To enable this feature, simply go to Settings on your Phone, click on Security/Privacy/Face ID & Passcode etc. where applicable. Follow the prompts afterwards to set up your fingerprint or your Face ID.

Sharing Location

Some external applications require access to your device’s location or permission to share this location. Your device may also be sharing location without your knowledge, to third party applications. This can be used to track your device and can be used by hackers to steal sensitive content in other applications.

To check against this, turn off your device’s location if the service is not in use. Even if your iPhone is stolen while the device’s location is turned off, you can enable Lost Mode on your iCloud to ensure that no one is able to access the contents on the device, to protect the sensitivity of it.

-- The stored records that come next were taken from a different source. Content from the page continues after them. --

(** X11: on records that all have both keys the builder returns an EDL, the
    one of the typed beats. *)
Theorem build_edl_dicts_complete beats raw_duration :
  ∃ edl, build_edl beats raw_duration = Some edl ∧
    build_edl_dicts (to_dict <$> beats) raw_duration = inr edl.
Proof.
  eexists. split; [apply build_edl_eq|]. apply build_edl_dicts_typed.
Qed.

(** X12: a record without "t" or "label" makes the builder raise KeyError,
    wherever it stands in the list and whatever its label is.  The first
    incomplete record decides the key: "t" when "t" is missing, also when
    "label" is missing too, and "label" otherwise. *)
Theorem build_edl_dicts_missing_key complete_beats b beats raw_duration :
  Forall complete complete_beats → ¬ complete b →
  build_edl_dicts (complete_beats ++ b :: beats) raw_duration
  = inl (KeyError match d_t b with Some _ => "label" | None => "t" end).
Proof.
  intros Hpre Hb.
  apply index_dicts_complete in Hpre as [typed ->].
  by apply build_edl_dicts_first_incomplete.
Qed.

Lemma build_edl_dicts_missing_key_witness :
  Forall complete [to_dict {| b_label := "open"; b_t := 0.0 |}] ∧
  ¬ complete {| d_label := None; d_t := None |} ∧
  build_edl_dicts
    ([to_dict {| b_label := "open"; b_t := 0.0 |}] ++
     {| d_label := None; d_t := None |} ::
     [to_dict {| b_label := "end"; b_t := 9.0 |}]) 9.0
  = inl (KeyError "t").
Proof.
  assert (Forall complete [to_dict {| b_label := "open"; b_t := 0.0 |}])
    as Hpre by (repeat constructor; by eexists).
  assert (¬ complete {| d_label := None; d_t := None |}) as Hb
    by (intros [[? [=]] _]).
  split; [exact Hpre|]. split; [exact Hb|].
  exact (build_edl_dicts_missing_key _ _ _ 9.0 Hpre Hb).
Defined.

(** X13: KeyError is the only way the builder fails: it returns an EDL
    exactly when every record has both keys, and it never raises
    IndexError. *)
Theorem build_edl_dicts_succeeds_iff beats raw_duration :
  (Forall complete beats ↔ ∃ edl, build_edl_dicts beats raw_duration = inr edl) ∧
  build_edl_dicts beats raw_duration ≠ inl IndexError.
Proof.
  destruct (decide (Forall complete beats)) as [Hall|Hnot].
  - destruct (index_dicts_complete _ Hall) as [typed ->].
    rewrite build_edl_dicts_typed.
    split; [|done]. split; [by eexists | done].
  - destruct (first_incomplete _ Hnot) as (pre & b & post & -> & Hpre & Hb).
    apply index_dicts_complete in Hpre as [typed ->].
    rewrite build_edl_dicts_first_incomplete by done.
    split; [|done]. split; [done|]. by intros [? ?].
Qed.
(** * Mergington High School activities API (src/app.py)

    A shallow embedding of the FastAPI handlers of [src/app.py] and of the
    part of the MongoDB collection interface they call ([count_documents],
    [insert_one], [find], [find_one], [update_one] with [$push] / [$pull]),
    followed by the properties of the handlers. *)

From stdpp Require Import base option list strings gmap.
From Stdlib Require Import ZArith Lia.

Local Open Scope string_scope.
Local Open Scope Z_scope.
Local Open Scope list_scope.

(** ** Data model *)

(** The values of [initial_activities]: a Python dict with the five keys
    ["name"], ["description"], ["schedule"], ["max_participants"] and
    ["participants"]. *)
Record Activity := mkActivity {
  name : string;
  description : string;
  schedule : string;
  max_participants : Z;
  participants : list string
}.

(** MongoDB's [ObjectId]; only its identity matters. *)
Definition ObjectId := nat.

(** A stored document: the inserted dict together with the ["_id"] key the
    driver adds on [insert_one]. *)
Record Document := mkDocument {
  _id : ObjectId;
  fields : Activity
}.

(** [db.activities]: documents in insertion (natural) order.  The collection
    has no unique index, so nothing here forbids two documents of one name. *)
Abbreviation Collection := (list Document).

Definition set_participants (ps : list string) (d : Document) : Document :=
  mkDocument (_id d)
    (mkActivity (name (fields d)) (description (fields d))
       (schedule (fields d)) (max_participants (fields d)) ps).

(** ** The collection interface *)

(** The filter [{"name": n}]. *)
Definition matches (n : string) (d : Document) : bool :=
  bool_decide (name (fields d) = n).

(** [count_documents({})]. *)
Definition count_documents (c : Collection) : Z := Z.of_nat (length c).

Definition fresh_id (c : Collection) : ObjectId :=
  S (foldr Nat.max O (map _id c)).

(** [insert_one(activity)]: the document gets a new [_id] and goes last. *)
Definition insert_one (a : Activity) (c : Collection) : Collection :=
  c ++ [mkDocument (fresh_id c) a].

(** [find_one({"name": n})]: the first matching document, or [None]. *)
Fixpoint find_one (n : string) (c : Collection) : option Document :=
  match c with
  | [] => None
  | d :: c' => if matches n d then Some d else find_one n c'
  end.

(** The two update documents the handlers send. *)
Inductive Update :=
| Push (email : string)   (* {"$push": {"participants": email}} *)
| Pull (email : string).  (* {"$pull": {"participants": email}} *)

(** [$push] appends at the end; [$pull] removes every element equal to the
    value. *)
Definition apply_update (u : Update) (d : Document) : Document :=
  match u with
  | Push e => set_participants (participants (fields d) ++ [e]) d
  | Pull e =>
      set_participants (filter (fun x => x ≠ e) (participants (fields d))) d
  end.

(** Whether the update changes the document: a [$push] always does, a [$pull]
    only when the value occurs in the array. *)
Definition modifies (u : Update) (d : Document) : bool :=
  match u with
  | Push _ => true
  | Pull e => bool_decide (e ∈ participants (fields d))
  end.

Record UpdateResult := mkUpdateResult {
  matched_count : Z;
  modified_count : Z
}.

(** [update_one({"name": n}, u)]: applies [u] to the first matching document
    only, and reports how many documents matched and were modified. *)
Fixpoint update_one (n : string) (u : Update) (c : Collection)
  : UpdateResult * Collection :=
  match c with
  | [] => (mkUpdateResult 0 0, [])
  | d :: c' =>
      if matches n d
      then (mkUpdateResult 1 (if modifies u d then 1 else 0),
            apply_update u d :: c')
      else let '(r, c'') := update_one n u c' in (r, d :: c'')
  end.

(** ** Requests as computations over the collection *)

Record HTTPException := mkHTTPException {
  status_code : Z;
  detail : string
}.

Inductive Outcome (A : Type) :=
| Return (a : A)
| Raise (e : HTTPException).
Arguments Return {A} a.
Arguments Raise {A} e.

(** A coroutine of the application: it runs against the collection and ends
    with a value or an [HTTPException], leaving a collection behind. *)
Definition Motor (A : Type) := Collection -> Outcome A * Collection.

As an extra touch, disabling Location services help to protect your device’s battery health.

Third party access to device information and phone numbers

Third party applications that require access to your device’s data, contacts, calendars, your phone number and other information must be treated with extreme caution. It is helpful to only download applications from recognized stores such as Google Play Store, the AppStore or the Windows Store. If an app requests to track other apps or other sensitive data on your phone, be extra careful to ensure that this does not compromise sensitive information.

Some applications even request to read your messages and can use predictive tools and AI to track your lifestyle, based on your interactions with your phone. This can be detrimental to you in the long run, if there are sensitive client information on your phone. As much as possible, dedicate your work devices for work alone and get another device that can be used for social interactions and engagements.

Attorney-client privilege is a big deal. Lawyers, judges and other legal practitioners must be eager to protect this mammoth show of trust.